Former Start star contributing for OSU as a backup guard

3/18/2012
BY JOHN WAGNER
BLADE SPORTS WRITER
  • Kynard-happy-to-be-home

    Maleeka Kynard.

  • Maleeka Kynard.
    Maleeka Kynard.

    BOWLING GREEN -- While some of the Ohio State women's basketball team may not be happy to be playing at the Stroh Center this weekend as an eighth seed, Maleeka Kynard is glad to be near home.

    Kynard, who led Start to the Division I state semifinals each of her last two years, is a freshman guard for the Buckeyes.

    "It's exciting to be here because I have a lot of family here to support me," Kynard said Saturday as OSU prepared for its first-round game in the NCAA women's tournament against Florida. "It's fun to be back home."

    Kynard has played in 24 games for the Buckeyes, averaging 1.8 points per game in 7.1 minutes of action.

    The 5-7 guard admitted that the move from high school to college basketball has been a big adjustment.

    "The workouts are harder, and the practices have more intensity," Kynard said. "I'm playing against people who are just as fast, or faster, and people who are stronger.

    "And these are girls who love the game. These aren't players who are just playing, you're playing against people who love the game and want to win.

    "I feel I'm adjusting to it, though."

    Kynard's practices are especially tough since she often goes head-to-head with Samantha Prahalis, the Big Ten player of the year and a potential All-American.

    "It benefits me to go up against her in practice," Kynard said. "She kicks my butt, but she also is making me better.

    "I won't play against another guard who is as creative as she is, and she'll make me a better player."

    Ohio State coach Jim Foster said Kynard is making the adjustment to the college game.

    "She is a very hard-nosed, tenacious defender," Foster said. "She has to realize, as every freshman in the country has to realize, they are sort of bait for officials when they walk into the game and are an aggressive player. You've got to learn how to play at this level and [learn] what you can do and what you can't do.

    "You've spent your whole career being the Kynard that everyone knows and now you are the Kynard that no one knows."

    WELCOME BACK: Sunday's games will not be the first NCAA tournament contests Bowling Green has hosted.

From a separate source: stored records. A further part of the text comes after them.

Example sample_contents : IOVector.contents sample = str "loworld!".
Proof. reflexivity. Qed.

Lemma take_front_correct_witness :
  ∃ res v', IOVector.take_front (λ _, Byte.x00) sample 3 = Ret (res, v') ∧
    IOVector.contents res = str "low" ∧ IOVector.contents v' = str "orld!".
Proof.
  destruct (take_front_correct (λ _, Byte.x00) sample 3 sample_wf ltac:(lia))
    as (res & v' & E & _ & _ & C1 & C2).
  exists res, v'. split; [exact E|]. split; [exact C1|exact C2].
Defined.

Lemma drop_front_correct_witness :
  ∃ v', IOVector.drop_front sample 4 = Ret v' ∧ IOVector.contents v' = str "rld!".
Proof.
  destruct (drop_front_correct sample 4 sample_wf) as (v' & E & _ & C).
  - vm_compute. split; congruence.
  - lia.
  - exists v'. split; [exact E|exact C].
Defined.

Lemma drop_front_wraps_witness :
  let d1 := repeat Byte.x00 (Z.to_nat (2 ^ 32)) in
  let v := IOVector.mk (2 ^ 32 + 2) 0 0
             [Block.mk (Some d1) (2 ^ 32) (2 ^ 32); Block.mk (Some (str "ab")) 2 2] in
  IOVector.wf v ∧ 2 ^ 32 < IOVector.size v ∧ IOVector.drop_front v (2 ^ 32) = UB.
Proof.
  apply drop_front_wraps.
  - rewrite repeat_length. apply Z2Nat.id. lia.
  - reflexivity.
Defined.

    Anderson Arena hosted three tournament games involving the Falcons: a win over Cincinnati in 1989 and losses to Florida in 1993 and Creighton in '94.

    Saturday was the 18th anniversary of the contest between BG and the Gators, and current Florida coach Amanda Butler saw action in her team's 69-67 victory. Butler, who broke her hand in practice before the game, played 13 minutes and finished with three points and a team-high four assists in that contest at Anderson Arena.

    "[The Stroh Center] is a little different than the venue that I remember a few years back," Butler said. "That was our first NCAA appearance, and we were able to squeak out a win versus a very good Bowling Green team.

    "It is neat to get back here. I think this time of the year you want to play in a place where girls and women's basketball is important, and I think Bowling Green is one of those places, and that makes this fun."

    One of Bowling Green's players in that Florida contest, Tangy Williams, is now the director of basketball operations at Ohio State. Williams had four points and five rebounds in 13 minutes off the BG bench.

    THREE-DOT DATA: UC Santa Barbara was 8-13 in early February before winning nine of their last 11 contests. … When Ohio State's Prahalis was named Big Ten player of the year, it marked the eighth consecutive season an OSU player has won the award. Jessica Davenport claimed that honor from 2005-07, and Jantel Lavender earned it for four seasons before Prahalis. … While Florida has 12 losses this season, 10 of those setbacks have been by six points or less. Eight of those close losses came against SEC opponents. … Baylor University's president is Kenneth Starr, who is best-known as the investigator of the Whitewater scandal involving then-President Bill Clinton.